(Collected data entries)
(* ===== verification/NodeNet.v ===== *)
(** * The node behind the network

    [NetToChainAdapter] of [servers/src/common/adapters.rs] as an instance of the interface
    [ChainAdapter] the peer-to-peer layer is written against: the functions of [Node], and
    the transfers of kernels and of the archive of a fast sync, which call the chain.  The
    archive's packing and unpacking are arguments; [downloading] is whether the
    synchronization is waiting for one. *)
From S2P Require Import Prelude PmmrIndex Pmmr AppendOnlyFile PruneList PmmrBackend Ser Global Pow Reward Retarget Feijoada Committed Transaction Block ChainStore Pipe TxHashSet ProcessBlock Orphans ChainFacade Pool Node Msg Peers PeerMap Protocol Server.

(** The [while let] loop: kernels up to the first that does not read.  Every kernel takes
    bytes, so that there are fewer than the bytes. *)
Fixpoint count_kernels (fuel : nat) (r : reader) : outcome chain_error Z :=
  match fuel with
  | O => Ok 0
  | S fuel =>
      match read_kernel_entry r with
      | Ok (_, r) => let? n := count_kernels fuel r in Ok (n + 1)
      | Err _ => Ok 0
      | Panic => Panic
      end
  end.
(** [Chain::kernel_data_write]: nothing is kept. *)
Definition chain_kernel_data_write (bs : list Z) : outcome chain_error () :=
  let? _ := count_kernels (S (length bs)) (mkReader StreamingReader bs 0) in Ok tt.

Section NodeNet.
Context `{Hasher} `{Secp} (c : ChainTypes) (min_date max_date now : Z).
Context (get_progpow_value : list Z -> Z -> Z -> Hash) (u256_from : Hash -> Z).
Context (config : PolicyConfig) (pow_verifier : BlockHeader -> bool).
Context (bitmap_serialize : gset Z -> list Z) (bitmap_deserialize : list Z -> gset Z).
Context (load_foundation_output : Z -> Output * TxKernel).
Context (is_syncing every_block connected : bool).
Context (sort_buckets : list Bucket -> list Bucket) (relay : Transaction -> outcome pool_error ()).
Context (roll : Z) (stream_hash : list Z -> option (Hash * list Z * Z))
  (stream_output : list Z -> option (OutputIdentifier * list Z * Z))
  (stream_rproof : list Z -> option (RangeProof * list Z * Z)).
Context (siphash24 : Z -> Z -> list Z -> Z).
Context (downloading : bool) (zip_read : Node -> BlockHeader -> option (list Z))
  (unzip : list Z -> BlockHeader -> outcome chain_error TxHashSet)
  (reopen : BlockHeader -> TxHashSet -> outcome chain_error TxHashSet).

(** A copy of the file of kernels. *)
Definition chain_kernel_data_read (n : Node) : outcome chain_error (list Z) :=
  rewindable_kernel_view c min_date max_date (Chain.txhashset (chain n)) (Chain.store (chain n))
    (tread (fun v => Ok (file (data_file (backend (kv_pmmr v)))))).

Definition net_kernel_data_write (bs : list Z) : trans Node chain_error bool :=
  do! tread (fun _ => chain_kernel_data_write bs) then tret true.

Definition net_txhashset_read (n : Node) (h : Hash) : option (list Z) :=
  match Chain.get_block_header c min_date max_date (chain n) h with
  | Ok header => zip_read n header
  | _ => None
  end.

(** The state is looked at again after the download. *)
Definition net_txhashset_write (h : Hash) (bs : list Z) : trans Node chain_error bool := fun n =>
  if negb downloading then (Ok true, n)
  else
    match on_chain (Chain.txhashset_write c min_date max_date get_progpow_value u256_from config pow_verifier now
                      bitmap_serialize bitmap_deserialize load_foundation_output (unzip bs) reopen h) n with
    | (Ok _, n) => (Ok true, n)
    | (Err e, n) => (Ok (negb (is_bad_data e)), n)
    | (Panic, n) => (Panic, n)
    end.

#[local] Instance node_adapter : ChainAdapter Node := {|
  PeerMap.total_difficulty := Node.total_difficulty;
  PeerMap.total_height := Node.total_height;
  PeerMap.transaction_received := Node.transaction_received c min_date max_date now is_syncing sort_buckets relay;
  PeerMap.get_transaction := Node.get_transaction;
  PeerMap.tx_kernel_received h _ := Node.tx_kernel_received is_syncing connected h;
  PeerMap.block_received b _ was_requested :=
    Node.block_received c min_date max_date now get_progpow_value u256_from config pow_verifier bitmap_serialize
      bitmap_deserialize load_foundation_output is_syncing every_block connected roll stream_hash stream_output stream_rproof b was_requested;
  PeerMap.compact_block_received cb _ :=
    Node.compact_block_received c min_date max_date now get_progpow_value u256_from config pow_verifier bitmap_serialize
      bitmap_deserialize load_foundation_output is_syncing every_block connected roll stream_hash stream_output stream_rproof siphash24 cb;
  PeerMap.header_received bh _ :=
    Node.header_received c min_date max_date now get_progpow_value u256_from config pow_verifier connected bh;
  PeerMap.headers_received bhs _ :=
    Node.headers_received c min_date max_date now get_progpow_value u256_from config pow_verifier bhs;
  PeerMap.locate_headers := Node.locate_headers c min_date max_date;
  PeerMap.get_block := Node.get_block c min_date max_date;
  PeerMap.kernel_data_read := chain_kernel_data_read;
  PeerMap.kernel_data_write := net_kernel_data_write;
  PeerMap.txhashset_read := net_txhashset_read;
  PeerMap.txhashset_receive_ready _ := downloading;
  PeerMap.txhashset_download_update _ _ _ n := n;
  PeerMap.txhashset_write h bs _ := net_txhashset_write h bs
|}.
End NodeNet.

--

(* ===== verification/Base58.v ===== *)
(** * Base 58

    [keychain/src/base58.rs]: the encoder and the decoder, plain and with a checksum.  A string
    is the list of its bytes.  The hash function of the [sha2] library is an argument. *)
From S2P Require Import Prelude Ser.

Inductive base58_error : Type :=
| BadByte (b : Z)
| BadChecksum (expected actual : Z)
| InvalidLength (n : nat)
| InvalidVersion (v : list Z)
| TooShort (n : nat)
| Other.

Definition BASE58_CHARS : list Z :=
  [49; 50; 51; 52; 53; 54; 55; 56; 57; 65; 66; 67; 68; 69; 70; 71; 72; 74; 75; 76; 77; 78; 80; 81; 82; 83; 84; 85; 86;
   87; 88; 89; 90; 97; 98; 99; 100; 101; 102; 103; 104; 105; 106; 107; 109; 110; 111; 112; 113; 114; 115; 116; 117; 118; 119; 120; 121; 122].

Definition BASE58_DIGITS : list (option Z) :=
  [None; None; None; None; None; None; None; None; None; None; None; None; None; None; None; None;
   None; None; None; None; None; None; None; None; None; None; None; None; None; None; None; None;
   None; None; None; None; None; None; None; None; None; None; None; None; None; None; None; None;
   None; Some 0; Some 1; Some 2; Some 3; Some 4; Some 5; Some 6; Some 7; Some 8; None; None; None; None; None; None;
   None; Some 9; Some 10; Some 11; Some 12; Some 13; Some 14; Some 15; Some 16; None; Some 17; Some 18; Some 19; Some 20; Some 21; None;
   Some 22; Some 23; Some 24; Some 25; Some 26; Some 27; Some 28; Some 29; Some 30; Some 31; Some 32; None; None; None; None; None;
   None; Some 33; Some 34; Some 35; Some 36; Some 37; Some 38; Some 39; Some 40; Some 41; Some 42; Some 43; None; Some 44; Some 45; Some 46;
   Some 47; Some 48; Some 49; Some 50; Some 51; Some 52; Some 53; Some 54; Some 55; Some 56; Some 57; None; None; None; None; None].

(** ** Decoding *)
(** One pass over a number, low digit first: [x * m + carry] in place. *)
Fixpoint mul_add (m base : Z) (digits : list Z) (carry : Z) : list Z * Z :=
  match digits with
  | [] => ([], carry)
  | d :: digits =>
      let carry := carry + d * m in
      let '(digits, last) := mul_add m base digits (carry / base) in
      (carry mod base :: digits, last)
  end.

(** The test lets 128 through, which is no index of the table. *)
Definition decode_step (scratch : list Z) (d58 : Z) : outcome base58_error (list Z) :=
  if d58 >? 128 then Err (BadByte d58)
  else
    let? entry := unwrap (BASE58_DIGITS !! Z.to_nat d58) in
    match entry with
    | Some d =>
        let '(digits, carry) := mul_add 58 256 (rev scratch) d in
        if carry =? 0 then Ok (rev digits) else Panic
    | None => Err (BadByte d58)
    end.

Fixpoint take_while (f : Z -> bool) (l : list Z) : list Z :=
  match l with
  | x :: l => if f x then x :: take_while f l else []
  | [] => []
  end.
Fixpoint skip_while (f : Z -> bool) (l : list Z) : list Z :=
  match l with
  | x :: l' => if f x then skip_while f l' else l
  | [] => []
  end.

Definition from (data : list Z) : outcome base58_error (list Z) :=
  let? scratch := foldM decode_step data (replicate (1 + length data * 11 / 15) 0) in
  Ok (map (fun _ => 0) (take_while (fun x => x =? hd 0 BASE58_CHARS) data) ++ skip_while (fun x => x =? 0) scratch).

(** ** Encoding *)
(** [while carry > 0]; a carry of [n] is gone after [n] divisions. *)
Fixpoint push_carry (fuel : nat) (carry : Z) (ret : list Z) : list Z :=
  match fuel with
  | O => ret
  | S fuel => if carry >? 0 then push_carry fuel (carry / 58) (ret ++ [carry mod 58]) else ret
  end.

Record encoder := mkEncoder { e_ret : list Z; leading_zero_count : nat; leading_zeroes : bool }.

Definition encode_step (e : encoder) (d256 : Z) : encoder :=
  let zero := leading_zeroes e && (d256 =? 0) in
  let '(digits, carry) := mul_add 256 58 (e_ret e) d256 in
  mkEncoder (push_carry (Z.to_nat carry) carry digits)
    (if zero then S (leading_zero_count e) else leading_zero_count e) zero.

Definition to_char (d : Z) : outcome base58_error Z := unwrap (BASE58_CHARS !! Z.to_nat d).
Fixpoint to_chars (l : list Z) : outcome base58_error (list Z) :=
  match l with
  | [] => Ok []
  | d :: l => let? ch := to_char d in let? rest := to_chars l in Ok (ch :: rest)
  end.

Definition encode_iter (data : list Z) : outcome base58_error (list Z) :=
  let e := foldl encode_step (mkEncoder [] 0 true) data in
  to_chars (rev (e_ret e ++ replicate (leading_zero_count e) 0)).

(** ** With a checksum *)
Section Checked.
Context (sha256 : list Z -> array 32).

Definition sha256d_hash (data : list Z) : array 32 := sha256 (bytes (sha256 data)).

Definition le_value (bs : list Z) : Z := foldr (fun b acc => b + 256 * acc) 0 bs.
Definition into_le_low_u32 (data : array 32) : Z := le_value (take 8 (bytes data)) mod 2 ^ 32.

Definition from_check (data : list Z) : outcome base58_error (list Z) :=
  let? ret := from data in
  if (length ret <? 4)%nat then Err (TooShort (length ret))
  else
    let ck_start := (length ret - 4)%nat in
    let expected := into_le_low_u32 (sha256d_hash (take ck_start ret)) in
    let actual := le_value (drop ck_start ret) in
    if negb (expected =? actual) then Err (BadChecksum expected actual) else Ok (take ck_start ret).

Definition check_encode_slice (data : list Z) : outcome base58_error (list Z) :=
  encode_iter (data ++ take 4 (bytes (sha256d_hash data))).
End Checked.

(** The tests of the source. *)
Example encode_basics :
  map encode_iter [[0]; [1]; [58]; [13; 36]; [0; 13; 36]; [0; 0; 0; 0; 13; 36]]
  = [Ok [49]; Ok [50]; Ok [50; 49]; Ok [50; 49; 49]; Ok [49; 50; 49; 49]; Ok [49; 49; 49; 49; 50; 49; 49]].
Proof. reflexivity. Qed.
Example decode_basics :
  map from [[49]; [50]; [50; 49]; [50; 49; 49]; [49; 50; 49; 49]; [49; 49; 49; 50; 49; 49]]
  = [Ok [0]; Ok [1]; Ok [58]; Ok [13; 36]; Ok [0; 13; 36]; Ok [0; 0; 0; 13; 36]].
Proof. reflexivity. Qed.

---

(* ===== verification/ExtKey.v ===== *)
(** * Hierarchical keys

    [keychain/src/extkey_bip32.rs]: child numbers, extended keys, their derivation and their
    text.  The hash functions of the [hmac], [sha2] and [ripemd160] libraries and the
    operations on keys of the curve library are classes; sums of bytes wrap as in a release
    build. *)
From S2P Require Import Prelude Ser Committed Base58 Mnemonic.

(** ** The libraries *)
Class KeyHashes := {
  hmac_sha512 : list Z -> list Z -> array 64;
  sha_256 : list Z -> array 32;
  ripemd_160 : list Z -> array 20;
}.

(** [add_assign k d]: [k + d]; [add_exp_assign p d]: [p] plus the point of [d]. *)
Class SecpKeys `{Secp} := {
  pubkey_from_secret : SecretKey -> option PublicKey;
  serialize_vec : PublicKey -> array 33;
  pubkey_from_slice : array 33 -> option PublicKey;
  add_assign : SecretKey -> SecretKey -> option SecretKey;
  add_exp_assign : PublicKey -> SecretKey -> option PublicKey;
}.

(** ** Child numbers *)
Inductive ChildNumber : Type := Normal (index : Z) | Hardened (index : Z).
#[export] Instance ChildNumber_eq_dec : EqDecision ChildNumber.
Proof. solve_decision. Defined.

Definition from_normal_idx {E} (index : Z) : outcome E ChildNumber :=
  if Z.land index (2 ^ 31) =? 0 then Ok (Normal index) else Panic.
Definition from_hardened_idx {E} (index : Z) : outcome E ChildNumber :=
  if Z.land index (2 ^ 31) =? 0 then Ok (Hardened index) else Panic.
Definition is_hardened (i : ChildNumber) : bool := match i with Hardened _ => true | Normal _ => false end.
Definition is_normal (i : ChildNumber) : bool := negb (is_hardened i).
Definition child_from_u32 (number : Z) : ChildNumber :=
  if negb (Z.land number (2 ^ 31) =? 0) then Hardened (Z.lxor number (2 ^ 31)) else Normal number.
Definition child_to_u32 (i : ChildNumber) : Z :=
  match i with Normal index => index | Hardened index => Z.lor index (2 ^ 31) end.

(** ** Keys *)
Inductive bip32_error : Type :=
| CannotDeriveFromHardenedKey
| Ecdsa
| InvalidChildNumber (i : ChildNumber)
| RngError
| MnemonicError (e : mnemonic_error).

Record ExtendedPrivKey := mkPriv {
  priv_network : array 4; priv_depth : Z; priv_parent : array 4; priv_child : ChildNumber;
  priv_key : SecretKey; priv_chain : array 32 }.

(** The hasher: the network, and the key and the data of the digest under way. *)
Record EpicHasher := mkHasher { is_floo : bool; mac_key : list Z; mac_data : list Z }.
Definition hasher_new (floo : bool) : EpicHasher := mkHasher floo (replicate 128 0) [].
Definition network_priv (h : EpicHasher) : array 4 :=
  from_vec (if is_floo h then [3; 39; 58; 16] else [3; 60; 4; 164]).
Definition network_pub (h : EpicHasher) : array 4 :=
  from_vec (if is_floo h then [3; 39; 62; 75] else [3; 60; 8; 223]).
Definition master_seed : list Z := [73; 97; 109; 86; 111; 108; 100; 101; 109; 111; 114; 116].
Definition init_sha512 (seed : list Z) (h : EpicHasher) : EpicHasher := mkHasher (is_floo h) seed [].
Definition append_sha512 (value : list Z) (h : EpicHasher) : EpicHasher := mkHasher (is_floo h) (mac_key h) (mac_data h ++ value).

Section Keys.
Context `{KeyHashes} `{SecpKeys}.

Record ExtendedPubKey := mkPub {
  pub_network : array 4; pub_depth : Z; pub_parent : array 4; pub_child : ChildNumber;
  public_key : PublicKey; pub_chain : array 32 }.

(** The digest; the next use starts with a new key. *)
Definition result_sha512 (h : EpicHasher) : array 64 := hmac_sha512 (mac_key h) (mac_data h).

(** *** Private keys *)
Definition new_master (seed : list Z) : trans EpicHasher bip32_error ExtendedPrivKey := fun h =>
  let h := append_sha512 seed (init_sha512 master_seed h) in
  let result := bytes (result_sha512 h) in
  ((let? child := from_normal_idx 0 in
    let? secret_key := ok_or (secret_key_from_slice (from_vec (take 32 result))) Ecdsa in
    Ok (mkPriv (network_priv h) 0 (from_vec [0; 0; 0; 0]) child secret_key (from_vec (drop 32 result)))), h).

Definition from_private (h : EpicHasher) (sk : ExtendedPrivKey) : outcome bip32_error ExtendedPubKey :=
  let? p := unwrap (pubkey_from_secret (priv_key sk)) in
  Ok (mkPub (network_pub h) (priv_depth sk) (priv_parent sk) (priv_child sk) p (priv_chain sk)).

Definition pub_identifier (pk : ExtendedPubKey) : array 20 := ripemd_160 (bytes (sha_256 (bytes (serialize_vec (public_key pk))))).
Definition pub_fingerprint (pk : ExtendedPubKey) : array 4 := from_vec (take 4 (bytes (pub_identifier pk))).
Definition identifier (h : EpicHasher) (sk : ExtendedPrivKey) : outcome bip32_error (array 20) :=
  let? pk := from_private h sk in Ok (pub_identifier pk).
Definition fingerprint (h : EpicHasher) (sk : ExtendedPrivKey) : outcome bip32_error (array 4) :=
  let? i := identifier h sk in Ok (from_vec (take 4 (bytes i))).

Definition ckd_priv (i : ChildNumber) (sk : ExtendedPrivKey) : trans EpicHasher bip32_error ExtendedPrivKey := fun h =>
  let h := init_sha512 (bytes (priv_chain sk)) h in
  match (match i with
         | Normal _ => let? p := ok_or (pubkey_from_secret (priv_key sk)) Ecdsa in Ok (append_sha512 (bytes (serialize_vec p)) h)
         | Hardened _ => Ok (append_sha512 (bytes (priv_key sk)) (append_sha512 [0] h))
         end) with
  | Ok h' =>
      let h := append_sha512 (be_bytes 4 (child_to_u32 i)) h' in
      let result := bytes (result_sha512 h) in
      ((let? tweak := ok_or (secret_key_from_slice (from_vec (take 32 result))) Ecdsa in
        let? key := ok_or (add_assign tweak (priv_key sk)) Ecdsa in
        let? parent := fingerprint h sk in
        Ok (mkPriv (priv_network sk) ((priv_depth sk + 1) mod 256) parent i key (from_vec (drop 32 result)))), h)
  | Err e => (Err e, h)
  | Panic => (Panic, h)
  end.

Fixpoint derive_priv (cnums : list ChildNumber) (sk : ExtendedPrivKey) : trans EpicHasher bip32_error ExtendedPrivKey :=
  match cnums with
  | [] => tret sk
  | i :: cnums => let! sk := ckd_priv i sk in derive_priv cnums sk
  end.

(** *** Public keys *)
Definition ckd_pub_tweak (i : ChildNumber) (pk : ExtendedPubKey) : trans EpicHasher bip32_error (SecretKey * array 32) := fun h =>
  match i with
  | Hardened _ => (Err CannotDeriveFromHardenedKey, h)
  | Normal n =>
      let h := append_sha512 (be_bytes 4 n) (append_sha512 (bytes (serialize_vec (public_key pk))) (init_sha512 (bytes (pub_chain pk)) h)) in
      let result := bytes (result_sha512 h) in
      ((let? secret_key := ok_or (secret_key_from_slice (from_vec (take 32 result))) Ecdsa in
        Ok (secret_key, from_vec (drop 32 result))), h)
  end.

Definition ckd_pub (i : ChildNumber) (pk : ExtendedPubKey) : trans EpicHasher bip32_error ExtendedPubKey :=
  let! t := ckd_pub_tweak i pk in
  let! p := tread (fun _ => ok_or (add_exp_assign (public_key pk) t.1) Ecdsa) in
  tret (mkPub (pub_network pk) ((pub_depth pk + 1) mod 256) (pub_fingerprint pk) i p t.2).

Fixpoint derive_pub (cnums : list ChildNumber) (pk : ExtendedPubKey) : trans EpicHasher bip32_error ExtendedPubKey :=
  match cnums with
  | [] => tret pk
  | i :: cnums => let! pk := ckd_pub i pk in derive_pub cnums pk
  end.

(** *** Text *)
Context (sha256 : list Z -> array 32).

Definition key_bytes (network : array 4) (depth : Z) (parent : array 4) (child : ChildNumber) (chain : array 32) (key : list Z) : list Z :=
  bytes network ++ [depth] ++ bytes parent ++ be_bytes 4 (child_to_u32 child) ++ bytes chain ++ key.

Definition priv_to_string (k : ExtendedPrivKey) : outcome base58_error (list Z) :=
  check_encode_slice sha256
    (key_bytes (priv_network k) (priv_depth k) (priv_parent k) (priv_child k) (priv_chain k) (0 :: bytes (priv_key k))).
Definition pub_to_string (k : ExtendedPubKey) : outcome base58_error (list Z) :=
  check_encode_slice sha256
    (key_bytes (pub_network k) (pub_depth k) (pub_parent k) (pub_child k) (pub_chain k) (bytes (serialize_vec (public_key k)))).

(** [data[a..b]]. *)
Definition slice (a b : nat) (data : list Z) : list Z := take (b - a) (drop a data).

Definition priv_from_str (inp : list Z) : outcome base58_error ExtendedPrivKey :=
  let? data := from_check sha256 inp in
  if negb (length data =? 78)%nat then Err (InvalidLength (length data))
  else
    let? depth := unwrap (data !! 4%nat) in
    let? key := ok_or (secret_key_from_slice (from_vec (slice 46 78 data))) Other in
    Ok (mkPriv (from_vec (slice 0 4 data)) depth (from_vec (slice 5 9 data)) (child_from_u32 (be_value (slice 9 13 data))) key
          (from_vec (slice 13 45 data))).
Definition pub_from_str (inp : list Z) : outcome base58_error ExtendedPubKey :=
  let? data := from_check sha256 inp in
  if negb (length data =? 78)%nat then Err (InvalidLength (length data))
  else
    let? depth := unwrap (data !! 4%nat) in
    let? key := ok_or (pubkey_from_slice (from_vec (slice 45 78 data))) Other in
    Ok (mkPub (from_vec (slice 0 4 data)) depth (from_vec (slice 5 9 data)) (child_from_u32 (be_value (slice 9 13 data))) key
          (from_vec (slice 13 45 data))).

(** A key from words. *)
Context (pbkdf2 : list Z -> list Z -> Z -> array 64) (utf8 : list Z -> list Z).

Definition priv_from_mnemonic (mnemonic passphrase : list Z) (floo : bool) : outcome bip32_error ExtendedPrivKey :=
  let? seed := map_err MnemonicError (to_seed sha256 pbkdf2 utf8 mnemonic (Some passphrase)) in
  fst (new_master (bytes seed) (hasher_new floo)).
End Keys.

__Brief__:
Please give the number of lines above that hold the word "last", and only that number.

__Response to this task__:
2